Tim Berners-Lee building a decentralized internet

According to his announcement on Medium, creator of the World Wide Web, Tim Berners-Lee, is building a decentralized internet with MIT, under the projectname Solid.

Berners-Lee explains:

Solid changes the current model where users have to hand over personal data to digital giants in exchange for perceived value. As we’ve all discovered, this hasn’t been in our best interests. Solid is how we evolve the web in order to restore balance — by giving every one of us complete control over data, personal or not, in a revolutionary way.

To push adoption of Solid, Berners-Lee says he has taken a sabbatical from MIT, reduced his involvement with the World Wide Web Consortium (W3C), and co-founded inrupt, where he will help guide the next stage of the web. Berners-Lee is joined at inrupt with co-founder and CEO John Bruce.

Mojang opening some of Minecraft's code

The Minecraft Java team at Mojang has open sourced some of the games code as libraries under the MIT license. This allows gamers and developers to improve their Minecraft mods, use the code in their own projects, or improve Minecraft Java engine pieces.

The first library is known as Brigadier. This is the command engine in Minecraft that you undoubtedly used when you played this game. The second library is called DataFixerUpper.

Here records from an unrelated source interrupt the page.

(** ** [uvmalloc] *)
Section alloc.
Context (s0 : kmem) (L0 : list Z) (T0 : gmap (list Z) Z) (D0 : gmap Z Z) (root n0 n1 newsz xperm : Z).
(** Either the new size fits below page [top], or there is more room there than
    the machine has pages. *)
Context (top : Z) (Htop : top ≤ 67108864) (Hn0 : 0 ≤ n0 ≤ n1) (Hn1 : n1 = npages newsz) (Hsz : 0 ≤ newsz)
  (Hroom : n1 ≤ top ∨ n0 + 32768 < top) (Hx : 0 ≤ xperm < 1024) (HD0 : ∀ v, n0 ≤ v < n1 → v < top → D0 !! v = None).

Definition uperm : Z := Z.lor (Z.lor PTE_R PTE_U) xperm.
Abbreviation grown := (grown kend s0 L0 T0 D0 root n0 (λ _, uperm) (λ _ _, 0)).

Lemma uperm_range : 0 ≤ uperm < 1024.
Proof. apply lor_1024; [done|exact Hx]. Qed.

Lemma uperm_leaf : Z.lor uperm PTE_V ≠ PTE_V.
Proof.
  intros He. apply (f_equal (λ x, Z.testbit x 1)) in He. revert He. unfold uperm.
  by rewrite !Z.lor_spec.
Qed.

Lemma grown_bound k lim s L T D : grown k lim s L T D → n0 + Z.of_nat k ≤ n1 →
  n0 + Z.of_nat k ≤ top ∧ (n0 + Z.of_nat k < n1 → n0 + Z.of_nat k < top).
Proof using Hend Hroom.
  intros Hg Hk. destruct Hroom as [?|Hr]; [lia|].
  pose proof (pages_bound kend Hend _ (gw_nodup _ _ _ _ _ _ _ _ _ _ _ _ _ _ _ Hg)
    (λ p Hp, proj1 (gw_own _ _ _ _ _ _ _ _ _ _ _ _ _ _ _ Hg p Hp))) as Hl.
  unfold dpages in Hl. rewrite length_fmap, length_vrange in Hl. lia.
Qed.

DataFixerUpper basically updates data in chucks, in your world save. It will update data to reflect a recent version of the game.

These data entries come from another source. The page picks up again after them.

(* ===== verification/Pipe.v ===== *)
(** * Pipes: kernel/pipe.c

    A pipe is a ring of 512 bytes with two 32-bit counters that wrap around.
    Each function is cut where it sleeps: the part between two acquisitions of
    the pipe's lock is one step, which ends by returning or by going to sleep. *)
From Stdlib Require Import ZArith Lia.
From stdpp Require Import prelude strings relations.
From S2P Require Import Prelude UserMem.

Definition PIPESIZE : Z := 512.

Record pipe := Pipe {
  data : list Z;
  nread : Z;
  nwrite : Z;
  readopen : Z;
  writeopen : Z
}.

Definition set_nread (x : Z) (p : pipe) := Pipe (data p) x (nwrite p) (readopen p) (writeopen p).
Definition put_byte (ch : Z) (p : pipe) :=
  Pipe (<[Z.to_nat (nwrite p mod PIPESIZE) := ch]> (data p)) (nread p) (u32 (nwrite p + 1)) (readopen p) (writeopen p).

(** The pipe, the memory of the calling process, whether it has been killed,
    and the channels it has called [wakeup] on. *)
Record pst (U : Type) := PSt { ps_pipe : pipe; ps_mem : U; ps_killed : bool; ps_woken : list chan }.
Arguments PSt {U}.
Arguments ps_pipe {U}.
Arguments ps_mem {U}.
Arguments ps_killed {U}.
Arguments ps_woken {U}.

Definition nread_chan : chan := Chan "pi->nread" 0.
Definition nwrite_chan : chan := Chan "pi->nwrite" 0.
(* ===== verification/Sleeplock.v ===== *)
(** * Sleep locks: kernel/sleeplock.c

    A sleep lock as the process that calls its operations sees it: the inner
    spinlock makes each operation atomic, and a process that finds the lock
    taken goes to sleep. [me] is [myproc()->pid], [c] the address of the lock. *)
From Stdlib Require Import ZArith Lia.
From stdpp Require Import base tactics numbers option list strings.
From S2P Require Import Prelude.

Record sleeplock := SleepLock { sl_locked : Z; sl_pid : Z }.

#[export] Instance sleeplock_eq_dec : EqDecision sleeplock.
Proof. solve_decision. Defined.

Definition initsleeplock : sleeplock := SleepLock 0 0.

Definition acquiresleep (me : Z) (c : chan) : M sleeplock unit :=
  lk ← mget;
  if negb (sl_locked lk =? 0) then msleep c
  else modify (λ _, SleepLock 1 me).

Definition releasesleep : M sleeplock unit := modify (λ _, SleepLock 0 0).

Definition holdingsleep (me : Z) : M sleeplock bool :=
  gets (λ lk, negb (sl_locked lk =? 0) && (sl_pid lk =? me)).

Definition held_by (me : Z) (lk : sleeplock) : Prop := sl_locked lk ≠ 0 ∧ sl_pid lk = me.

Lemma wp_acquiresleep me c lk (Q : unit → sleeplock → Prop) :
  sl_locked lk = 0 → Q tt (SleepLock 1 me) → wp (acquiresleep me c) lk Q.
Proof. intros H ?. unfold acquiresleep. wp_steps. by rewrite H. Qed.

Lemma wp_holdingsleep me lk (Q : bool → sleeplock → Prop) :
  held_by me lk → Q true lk → wp (holdingsleep me) lk Q.
Proof.
  intros [? ?] ?. unfold holdingsleep. wp_steps.
  by rewrite (proj2 (Z.eqb_neq _ _)), (proj2 (Z.eqb_eq _ _)).
Qed.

There are plans to open up more libraries, with Blaze3D being under consideration as a next library. Brigadier and DataFixerUpper are available for you on GitHub.

Spinnaker, the next big open source project to watch?

As Frederic Lardinois writes for TechCrunch, Spinnaker could be the next big open source project. Built by Netflix and Google, Spinnaker is an open source continuous delivery platform. Although relatively new, Spinnaker is gaining momentum with support from Google, Microsoft, and Amazon. These tech giants support the project by running it on their clouds.

Spinnaker as a project is opening up as steering committees are put in place, along with a governance policy. The latter will allow developers to commit code to the project. In his article, Lardinois wonders whether the project will land at any of the major open source foundations, such as the Linux Foundation, the OpenStack Foundation, or the Apache Foundation.

With continuous delivery being a critical part in todays developer ecosystem, Spinnaker could become the de facto standard, especially with the backing it's getting by the open source industry.

NVIDIA announces RAPIDS open source GPU-acceleration platform

Jensen Huang, founder and CEO of NVIDIA, announced RAPIDS at the GPU Technology Conference. According to the announcement, RAPIDS is a GPU-acceleration platform for data science and machine learning that will give data scientists a performance boost (for example, as they address complex problems such as predicting credit card fraud and forecasting retail inventory).

RAPIDS is built in close collaboration with open source projects and communities, such as Apache Arrow, Pandas and Scikit-learn. NVIDIA is collaborating with open source contributors Anaconda, BlazingDB, and Databricks, among others. NVIDIA is also integrating RAPIDS into Apache Spark to facilitate broad adoption.